- Given data -

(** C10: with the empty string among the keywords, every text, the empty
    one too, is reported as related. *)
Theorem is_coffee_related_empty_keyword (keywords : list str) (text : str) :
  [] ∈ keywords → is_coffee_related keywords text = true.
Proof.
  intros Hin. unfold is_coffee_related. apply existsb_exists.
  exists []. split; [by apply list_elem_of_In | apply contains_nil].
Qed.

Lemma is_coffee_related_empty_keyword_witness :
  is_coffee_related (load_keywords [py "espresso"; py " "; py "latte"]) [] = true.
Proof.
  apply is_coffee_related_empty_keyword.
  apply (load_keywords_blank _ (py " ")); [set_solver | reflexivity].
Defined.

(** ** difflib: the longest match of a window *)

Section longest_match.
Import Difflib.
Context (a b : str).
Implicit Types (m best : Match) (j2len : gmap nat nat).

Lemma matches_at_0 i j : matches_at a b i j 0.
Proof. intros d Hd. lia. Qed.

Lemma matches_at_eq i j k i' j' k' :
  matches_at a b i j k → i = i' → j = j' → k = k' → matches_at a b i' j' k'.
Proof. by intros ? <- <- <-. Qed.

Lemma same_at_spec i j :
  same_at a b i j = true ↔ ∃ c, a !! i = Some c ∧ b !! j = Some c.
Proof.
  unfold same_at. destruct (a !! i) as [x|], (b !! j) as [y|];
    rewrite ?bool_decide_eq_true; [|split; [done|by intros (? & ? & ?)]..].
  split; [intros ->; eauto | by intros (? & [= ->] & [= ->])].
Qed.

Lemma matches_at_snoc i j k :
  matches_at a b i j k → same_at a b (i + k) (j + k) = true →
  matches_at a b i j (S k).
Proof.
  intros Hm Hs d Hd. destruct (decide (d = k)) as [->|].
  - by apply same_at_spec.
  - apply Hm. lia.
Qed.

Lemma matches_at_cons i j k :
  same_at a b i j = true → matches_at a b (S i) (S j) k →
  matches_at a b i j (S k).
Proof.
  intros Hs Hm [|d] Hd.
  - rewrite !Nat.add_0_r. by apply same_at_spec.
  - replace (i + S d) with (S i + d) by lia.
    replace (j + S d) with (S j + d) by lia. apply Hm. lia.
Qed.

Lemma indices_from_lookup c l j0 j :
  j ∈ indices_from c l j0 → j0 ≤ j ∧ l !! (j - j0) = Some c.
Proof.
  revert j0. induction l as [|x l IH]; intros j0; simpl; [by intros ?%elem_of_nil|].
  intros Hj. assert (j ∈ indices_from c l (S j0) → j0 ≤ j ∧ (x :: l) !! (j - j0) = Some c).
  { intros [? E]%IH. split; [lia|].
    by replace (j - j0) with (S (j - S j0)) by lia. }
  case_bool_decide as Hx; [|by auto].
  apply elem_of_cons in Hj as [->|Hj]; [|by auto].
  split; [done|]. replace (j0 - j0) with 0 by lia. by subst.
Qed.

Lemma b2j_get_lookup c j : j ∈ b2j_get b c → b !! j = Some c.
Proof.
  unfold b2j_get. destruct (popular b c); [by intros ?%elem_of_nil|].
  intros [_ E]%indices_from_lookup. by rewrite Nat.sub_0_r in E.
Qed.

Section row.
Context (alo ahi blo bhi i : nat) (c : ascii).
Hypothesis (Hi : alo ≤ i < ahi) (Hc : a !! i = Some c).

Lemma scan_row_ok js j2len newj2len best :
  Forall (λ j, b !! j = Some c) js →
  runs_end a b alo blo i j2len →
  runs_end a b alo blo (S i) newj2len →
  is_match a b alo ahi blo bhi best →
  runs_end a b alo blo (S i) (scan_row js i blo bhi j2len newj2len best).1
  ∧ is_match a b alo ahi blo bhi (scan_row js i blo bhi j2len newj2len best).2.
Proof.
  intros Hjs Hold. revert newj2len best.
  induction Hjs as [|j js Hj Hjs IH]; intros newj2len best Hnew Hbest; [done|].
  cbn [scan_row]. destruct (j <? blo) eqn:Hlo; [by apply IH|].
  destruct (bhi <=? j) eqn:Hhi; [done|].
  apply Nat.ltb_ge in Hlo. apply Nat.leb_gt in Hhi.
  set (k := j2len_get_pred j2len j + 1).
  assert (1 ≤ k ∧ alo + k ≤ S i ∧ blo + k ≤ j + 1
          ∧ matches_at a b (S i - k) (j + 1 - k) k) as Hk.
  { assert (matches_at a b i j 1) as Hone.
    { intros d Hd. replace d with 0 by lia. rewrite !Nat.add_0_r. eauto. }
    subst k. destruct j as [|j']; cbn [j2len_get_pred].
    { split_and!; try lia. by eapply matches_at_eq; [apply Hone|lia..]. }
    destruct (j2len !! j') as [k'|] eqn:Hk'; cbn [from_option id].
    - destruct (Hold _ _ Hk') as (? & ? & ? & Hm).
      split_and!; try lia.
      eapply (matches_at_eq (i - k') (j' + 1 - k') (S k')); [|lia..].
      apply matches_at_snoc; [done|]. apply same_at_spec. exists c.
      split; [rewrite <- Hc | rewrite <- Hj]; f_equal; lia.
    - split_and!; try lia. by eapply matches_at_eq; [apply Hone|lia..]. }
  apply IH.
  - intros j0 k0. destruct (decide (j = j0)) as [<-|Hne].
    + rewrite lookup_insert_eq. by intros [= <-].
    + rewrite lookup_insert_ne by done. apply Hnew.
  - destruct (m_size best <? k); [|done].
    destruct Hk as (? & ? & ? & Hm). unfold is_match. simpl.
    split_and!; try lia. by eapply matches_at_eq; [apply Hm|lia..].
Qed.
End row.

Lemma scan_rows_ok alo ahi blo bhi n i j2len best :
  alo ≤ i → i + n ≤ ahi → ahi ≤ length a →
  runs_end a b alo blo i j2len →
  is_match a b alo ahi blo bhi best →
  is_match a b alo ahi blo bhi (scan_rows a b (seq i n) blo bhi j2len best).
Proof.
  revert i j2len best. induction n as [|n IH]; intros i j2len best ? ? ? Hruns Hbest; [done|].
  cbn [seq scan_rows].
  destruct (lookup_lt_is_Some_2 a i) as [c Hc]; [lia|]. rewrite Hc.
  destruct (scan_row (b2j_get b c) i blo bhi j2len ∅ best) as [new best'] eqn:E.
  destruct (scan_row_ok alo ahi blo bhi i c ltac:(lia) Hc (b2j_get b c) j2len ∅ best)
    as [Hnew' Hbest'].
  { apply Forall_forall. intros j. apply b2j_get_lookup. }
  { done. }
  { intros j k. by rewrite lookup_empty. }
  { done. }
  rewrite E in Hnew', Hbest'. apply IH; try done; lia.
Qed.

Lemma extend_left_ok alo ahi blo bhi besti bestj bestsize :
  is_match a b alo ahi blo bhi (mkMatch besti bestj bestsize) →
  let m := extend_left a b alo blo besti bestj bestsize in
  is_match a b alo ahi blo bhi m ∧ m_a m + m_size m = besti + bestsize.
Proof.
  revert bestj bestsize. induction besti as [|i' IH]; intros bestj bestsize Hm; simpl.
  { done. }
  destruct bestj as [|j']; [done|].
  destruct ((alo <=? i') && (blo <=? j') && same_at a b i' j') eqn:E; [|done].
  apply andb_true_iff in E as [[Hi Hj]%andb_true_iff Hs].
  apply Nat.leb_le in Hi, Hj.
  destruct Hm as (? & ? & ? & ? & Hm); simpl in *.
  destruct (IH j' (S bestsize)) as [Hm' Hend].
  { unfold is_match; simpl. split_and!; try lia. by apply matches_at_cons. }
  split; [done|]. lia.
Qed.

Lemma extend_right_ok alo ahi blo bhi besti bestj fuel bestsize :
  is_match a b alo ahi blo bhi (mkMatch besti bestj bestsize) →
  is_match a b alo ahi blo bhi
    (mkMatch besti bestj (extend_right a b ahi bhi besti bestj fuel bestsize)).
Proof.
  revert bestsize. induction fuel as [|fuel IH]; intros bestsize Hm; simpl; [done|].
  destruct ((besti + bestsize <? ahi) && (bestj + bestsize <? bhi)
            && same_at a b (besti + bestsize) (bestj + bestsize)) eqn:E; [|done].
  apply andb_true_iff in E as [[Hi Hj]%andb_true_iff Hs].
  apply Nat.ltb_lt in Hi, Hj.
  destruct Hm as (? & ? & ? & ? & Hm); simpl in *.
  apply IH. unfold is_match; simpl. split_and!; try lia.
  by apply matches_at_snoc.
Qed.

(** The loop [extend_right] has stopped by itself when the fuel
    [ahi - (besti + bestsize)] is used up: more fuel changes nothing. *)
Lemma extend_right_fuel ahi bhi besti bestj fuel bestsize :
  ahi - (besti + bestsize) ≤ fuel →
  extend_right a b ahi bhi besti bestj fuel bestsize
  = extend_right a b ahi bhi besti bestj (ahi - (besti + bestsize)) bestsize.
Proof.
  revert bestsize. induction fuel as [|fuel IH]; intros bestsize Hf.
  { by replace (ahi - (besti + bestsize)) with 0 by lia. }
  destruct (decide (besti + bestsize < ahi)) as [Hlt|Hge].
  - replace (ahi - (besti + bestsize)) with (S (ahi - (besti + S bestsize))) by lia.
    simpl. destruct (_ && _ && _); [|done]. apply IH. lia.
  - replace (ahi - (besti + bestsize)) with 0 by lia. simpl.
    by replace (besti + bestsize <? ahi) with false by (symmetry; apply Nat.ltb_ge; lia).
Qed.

---

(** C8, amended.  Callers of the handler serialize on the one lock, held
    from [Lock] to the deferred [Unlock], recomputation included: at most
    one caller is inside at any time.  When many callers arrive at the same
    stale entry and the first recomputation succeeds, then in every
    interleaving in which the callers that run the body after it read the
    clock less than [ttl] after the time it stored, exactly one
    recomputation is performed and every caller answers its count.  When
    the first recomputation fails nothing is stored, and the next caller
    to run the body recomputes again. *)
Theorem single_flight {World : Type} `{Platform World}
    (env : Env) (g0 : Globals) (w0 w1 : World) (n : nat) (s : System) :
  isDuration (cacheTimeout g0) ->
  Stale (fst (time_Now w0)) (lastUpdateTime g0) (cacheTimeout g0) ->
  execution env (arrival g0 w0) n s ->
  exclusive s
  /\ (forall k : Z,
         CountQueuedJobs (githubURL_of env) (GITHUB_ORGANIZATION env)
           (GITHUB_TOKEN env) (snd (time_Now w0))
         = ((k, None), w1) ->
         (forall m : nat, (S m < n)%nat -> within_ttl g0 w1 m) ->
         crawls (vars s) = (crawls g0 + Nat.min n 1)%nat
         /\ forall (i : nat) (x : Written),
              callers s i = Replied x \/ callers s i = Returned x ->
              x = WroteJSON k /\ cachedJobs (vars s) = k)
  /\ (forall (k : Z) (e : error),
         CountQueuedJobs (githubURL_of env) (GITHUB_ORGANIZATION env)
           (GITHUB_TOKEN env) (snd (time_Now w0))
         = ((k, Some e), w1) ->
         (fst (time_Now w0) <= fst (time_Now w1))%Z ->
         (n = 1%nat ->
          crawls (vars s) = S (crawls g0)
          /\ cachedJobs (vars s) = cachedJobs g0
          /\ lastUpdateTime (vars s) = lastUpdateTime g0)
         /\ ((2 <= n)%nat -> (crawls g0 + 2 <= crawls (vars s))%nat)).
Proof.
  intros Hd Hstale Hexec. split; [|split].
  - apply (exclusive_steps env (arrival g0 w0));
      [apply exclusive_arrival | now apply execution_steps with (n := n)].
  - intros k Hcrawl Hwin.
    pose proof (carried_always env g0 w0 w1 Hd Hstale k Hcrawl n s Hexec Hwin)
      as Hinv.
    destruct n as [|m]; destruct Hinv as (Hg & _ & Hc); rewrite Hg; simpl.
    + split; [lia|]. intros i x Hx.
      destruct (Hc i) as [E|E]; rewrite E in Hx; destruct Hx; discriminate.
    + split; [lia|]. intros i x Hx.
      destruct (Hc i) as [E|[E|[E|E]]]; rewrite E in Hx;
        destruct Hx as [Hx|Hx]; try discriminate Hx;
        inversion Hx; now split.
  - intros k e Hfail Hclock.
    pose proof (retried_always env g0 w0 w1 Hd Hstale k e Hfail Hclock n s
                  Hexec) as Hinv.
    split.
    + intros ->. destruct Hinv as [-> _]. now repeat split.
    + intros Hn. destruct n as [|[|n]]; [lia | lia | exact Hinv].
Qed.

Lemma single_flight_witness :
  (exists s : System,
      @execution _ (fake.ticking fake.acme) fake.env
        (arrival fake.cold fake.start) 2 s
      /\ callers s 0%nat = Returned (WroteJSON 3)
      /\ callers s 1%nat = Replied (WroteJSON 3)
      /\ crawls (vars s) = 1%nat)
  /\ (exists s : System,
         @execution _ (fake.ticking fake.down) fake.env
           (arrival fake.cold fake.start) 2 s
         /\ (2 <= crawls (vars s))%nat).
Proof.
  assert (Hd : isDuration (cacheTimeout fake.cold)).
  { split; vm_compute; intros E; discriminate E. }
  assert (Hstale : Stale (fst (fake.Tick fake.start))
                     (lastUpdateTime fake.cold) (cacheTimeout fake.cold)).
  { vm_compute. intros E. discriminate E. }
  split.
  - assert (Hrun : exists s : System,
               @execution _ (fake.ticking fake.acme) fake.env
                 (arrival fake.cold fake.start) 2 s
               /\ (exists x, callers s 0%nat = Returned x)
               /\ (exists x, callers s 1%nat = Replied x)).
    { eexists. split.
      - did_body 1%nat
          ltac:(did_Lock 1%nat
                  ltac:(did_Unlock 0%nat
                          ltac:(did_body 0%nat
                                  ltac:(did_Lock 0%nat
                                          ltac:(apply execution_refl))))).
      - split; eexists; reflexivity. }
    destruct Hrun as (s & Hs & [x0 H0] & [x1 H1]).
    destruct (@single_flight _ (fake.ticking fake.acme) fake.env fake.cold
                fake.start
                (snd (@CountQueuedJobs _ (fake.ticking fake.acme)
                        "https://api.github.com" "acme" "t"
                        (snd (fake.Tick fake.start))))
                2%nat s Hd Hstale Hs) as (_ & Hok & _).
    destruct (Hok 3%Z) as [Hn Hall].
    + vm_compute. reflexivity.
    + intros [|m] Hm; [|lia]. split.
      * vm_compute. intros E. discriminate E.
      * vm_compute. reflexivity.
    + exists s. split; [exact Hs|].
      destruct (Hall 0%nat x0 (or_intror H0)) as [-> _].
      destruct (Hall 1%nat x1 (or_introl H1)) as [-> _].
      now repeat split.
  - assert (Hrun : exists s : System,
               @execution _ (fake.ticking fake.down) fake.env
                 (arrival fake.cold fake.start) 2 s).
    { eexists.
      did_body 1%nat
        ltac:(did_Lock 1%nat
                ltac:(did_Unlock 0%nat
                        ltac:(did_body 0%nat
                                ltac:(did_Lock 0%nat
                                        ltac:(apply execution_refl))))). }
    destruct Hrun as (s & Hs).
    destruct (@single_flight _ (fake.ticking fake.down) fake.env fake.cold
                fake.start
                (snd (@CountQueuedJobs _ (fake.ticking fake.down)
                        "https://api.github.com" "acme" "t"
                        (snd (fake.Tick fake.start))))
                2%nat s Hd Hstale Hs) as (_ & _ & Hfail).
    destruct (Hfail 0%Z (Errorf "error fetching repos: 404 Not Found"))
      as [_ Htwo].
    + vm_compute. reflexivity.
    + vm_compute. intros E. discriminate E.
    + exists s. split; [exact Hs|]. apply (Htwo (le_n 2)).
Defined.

- Work request -
Scan the material for the string "Theorem". Copy each line where it appears.

- Response to the task -
Theorem is_coffee_related_empty_keyword (keywords : list str) (text : str) :
Theorem single_flight {World : Type} `{Platform World}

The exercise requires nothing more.